(The problem):
Lines from the top of the listing down to the one with "Forall (fun d => 0 <= d < 32) ds", inclusive, are to be copied exactly.

(Material for this exercise):
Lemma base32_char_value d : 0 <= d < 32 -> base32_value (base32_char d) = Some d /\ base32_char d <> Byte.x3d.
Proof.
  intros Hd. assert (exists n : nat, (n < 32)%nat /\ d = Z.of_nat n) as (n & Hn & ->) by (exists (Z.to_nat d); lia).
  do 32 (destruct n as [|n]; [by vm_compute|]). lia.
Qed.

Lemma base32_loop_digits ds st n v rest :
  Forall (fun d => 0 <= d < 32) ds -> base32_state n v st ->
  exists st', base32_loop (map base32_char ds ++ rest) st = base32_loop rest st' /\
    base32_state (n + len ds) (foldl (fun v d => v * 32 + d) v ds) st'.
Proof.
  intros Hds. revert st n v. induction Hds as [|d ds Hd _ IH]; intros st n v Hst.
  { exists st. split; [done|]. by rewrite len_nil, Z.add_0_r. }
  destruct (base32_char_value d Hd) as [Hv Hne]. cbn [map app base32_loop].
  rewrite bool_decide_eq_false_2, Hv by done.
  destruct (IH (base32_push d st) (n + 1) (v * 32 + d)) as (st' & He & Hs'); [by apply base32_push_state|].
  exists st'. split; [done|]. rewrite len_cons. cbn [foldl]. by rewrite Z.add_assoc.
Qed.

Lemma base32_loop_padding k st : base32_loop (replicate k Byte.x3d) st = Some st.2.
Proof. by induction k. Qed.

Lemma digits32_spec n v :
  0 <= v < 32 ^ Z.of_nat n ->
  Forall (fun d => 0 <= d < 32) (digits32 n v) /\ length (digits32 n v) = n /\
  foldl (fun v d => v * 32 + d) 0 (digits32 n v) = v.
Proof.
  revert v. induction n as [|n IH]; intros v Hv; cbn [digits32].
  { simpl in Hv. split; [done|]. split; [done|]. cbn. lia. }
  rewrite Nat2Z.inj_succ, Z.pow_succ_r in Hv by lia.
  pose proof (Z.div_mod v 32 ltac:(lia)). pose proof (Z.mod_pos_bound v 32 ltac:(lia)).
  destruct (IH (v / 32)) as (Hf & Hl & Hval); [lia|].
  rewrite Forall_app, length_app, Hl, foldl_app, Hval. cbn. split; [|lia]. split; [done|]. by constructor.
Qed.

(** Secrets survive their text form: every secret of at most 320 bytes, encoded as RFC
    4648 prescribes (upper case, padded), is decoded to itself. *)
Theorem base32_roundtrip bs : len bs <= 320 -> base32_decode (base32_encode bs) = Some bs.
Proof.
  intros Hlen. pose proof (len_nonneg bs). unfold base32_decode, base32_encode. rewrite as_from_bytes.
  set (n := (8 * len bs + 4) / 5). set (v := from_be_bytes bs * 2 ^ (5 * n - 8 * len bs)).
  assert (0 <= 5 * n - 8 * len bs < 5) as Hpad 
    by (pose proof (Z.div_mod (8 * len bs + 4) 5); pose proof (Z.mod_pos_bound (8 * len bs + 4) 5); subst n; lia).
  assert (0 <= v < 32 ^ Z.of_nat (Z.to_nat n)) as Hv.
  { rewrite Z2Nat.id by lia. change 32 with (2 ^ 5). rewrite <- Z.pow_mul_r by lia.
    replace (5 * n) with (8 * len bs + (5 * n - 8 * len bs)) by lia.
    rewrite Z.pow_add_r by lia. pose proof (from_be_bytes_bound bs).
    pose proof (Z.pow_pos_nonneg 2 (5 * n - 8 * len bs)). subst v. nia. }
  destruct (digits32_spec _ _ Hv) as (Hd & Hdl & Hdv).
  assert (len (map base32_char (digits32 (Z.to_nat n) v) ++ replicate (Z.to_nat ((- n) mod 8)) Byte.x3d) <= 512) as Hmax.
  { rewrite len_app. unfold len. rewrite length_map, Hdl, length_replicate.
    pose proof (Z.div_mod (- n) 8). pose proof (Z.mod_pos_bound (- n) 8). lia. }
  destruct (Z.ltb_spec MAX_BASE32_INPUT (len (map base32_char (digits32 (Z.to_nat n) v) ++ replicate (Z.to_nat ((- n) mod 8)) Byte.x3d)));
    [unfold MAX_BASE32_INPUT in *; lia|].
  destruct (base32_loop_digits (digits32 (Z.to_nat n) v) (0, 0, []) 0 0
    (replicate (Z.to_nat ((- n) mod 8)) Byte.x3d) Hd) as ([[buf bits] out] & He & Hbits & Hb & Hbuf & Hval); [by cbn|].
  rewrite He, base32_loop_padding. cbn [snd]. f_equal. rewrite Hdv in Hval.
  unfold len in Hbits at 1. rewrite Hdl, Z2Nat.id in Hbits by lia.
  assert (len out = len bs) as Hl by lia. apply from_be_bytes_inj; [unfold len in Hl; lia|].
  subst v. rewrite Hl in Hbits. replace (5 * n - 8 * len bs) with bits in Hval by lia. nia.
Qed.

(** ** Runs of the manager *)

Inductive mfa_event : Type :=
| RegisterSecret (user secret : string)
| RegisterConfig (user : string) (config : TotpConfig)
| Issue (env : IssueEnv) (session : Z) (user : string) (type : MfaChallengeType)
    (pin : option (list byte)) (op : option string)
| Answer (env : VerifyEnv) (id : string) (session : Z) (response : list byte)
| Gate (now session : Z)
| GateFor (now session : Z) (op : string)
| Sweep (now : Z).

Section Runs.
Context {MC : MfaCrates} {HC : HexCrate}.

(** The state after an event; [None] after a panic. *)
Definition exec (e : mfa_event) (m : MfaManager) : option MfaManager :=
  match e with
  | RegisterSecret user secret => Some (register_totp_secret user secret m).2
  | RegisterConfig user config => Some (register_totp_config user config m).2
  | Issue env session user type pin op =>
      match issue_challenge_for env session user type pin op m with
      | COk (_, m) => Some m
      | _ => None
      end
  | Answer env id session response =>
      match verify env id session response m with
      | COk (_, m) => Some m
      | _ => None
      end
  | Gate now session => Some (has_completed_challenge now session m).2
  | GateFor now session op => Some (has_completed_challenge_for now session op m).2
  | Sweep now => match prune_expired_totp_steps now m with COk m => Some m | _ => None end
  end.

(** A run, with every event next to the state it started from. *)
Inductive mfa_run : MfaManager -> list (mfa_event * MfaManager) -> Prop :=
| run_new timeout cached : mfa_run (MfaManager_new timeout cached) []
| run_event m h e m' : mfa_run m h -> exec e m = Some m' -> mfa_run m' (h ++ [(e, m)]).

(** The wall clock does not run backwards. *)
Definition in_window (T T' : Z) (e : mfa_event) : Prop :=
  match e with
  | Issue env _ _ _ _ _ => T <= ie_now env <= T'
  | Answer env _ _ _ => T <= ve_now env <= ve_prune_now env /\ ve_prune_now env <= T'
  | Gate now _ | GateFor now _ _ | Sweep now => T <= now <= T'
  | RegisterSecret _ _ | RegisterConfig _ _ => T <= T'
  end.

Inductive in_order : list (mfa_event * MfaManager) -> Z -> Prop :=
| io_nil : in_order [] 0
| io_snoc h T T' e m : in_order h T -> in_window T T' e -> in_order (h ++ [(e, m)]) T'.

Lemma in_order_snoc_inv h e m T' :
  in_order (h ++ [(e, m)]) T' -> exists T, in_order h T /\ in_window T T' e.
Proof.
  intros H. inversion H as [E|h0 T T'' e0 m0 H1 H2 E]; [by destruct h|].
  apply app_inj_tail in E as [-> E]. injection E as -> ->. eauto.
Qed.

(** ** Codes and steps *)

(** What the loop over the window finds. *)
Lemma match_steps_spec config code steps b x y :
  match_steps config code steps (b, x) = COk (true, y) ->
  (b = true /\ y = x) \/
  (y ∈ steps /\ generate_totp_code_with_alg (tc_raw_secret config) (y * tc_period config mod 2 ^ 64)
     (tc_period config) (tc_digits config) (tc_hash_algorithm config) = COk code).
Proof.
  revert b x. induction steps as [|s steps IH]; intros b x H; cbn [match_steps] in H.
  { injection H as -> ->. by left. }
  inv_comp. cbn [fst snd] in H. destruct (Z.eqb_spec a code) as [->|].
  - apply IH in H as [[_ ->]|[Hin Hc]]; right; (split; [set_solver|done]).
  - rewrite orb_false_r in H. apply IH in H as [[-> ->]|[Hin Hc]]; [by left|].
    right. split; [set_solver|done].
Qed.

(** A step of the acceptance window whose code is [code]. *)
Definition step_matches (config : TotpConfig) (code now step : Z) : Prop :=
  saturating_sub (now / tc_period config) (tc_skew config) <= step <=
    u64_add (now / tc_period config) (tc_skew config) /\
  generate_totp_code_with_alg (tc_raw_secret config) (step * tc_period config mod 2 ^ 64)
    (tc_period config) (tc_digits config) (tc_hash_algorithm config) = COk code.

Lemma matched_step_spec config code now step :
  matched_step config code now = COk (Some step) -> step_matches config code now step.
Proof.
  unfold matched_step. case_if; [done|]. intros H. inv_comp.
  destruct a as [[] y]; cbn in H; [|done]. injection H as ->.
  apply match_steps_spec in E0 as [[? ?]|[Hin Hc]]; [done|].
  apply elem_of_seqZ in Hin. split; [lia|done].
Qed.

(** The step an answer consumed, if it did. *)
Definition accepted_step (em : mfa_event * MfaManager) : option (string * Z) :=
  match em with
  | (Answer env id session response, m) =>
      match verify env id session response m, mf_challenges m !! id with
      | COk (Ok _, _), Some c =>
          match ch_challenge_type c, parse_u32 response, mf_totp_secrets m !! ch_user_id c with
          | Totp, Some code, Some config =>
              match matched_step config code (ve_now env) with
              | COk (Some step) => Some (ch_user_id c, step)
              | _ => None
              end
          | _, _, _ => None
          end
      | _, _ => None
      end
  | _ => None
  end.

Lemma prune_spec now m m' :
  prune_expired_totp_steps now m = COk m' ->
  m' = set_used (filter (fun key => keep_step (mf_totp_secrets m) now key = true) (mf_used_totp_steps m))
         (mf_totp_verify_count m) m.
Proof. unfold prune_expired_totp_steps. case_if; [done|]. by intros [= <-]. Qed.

(Solution):
Lemma base32_char_value d : 0 <= d < 32 -> base32_value (base32_char d) = Some d /\ base32_char d <> Byte.x3d.
Proof.
  intros Hd. assert (exists n : nat, (n < 32)%nat /\ d = Z.of_nat n) as (n & Hn & ->) by (exists (Z.to_nat d); lia).
  do 32 (destruct n as [|n]; [by vm_compute|]). lia.
Qed.

Lemma base32_loop_digits ds st n v rest :
  Forall (fun d => 0 <= d < 32) ds -> base32_state n v st ->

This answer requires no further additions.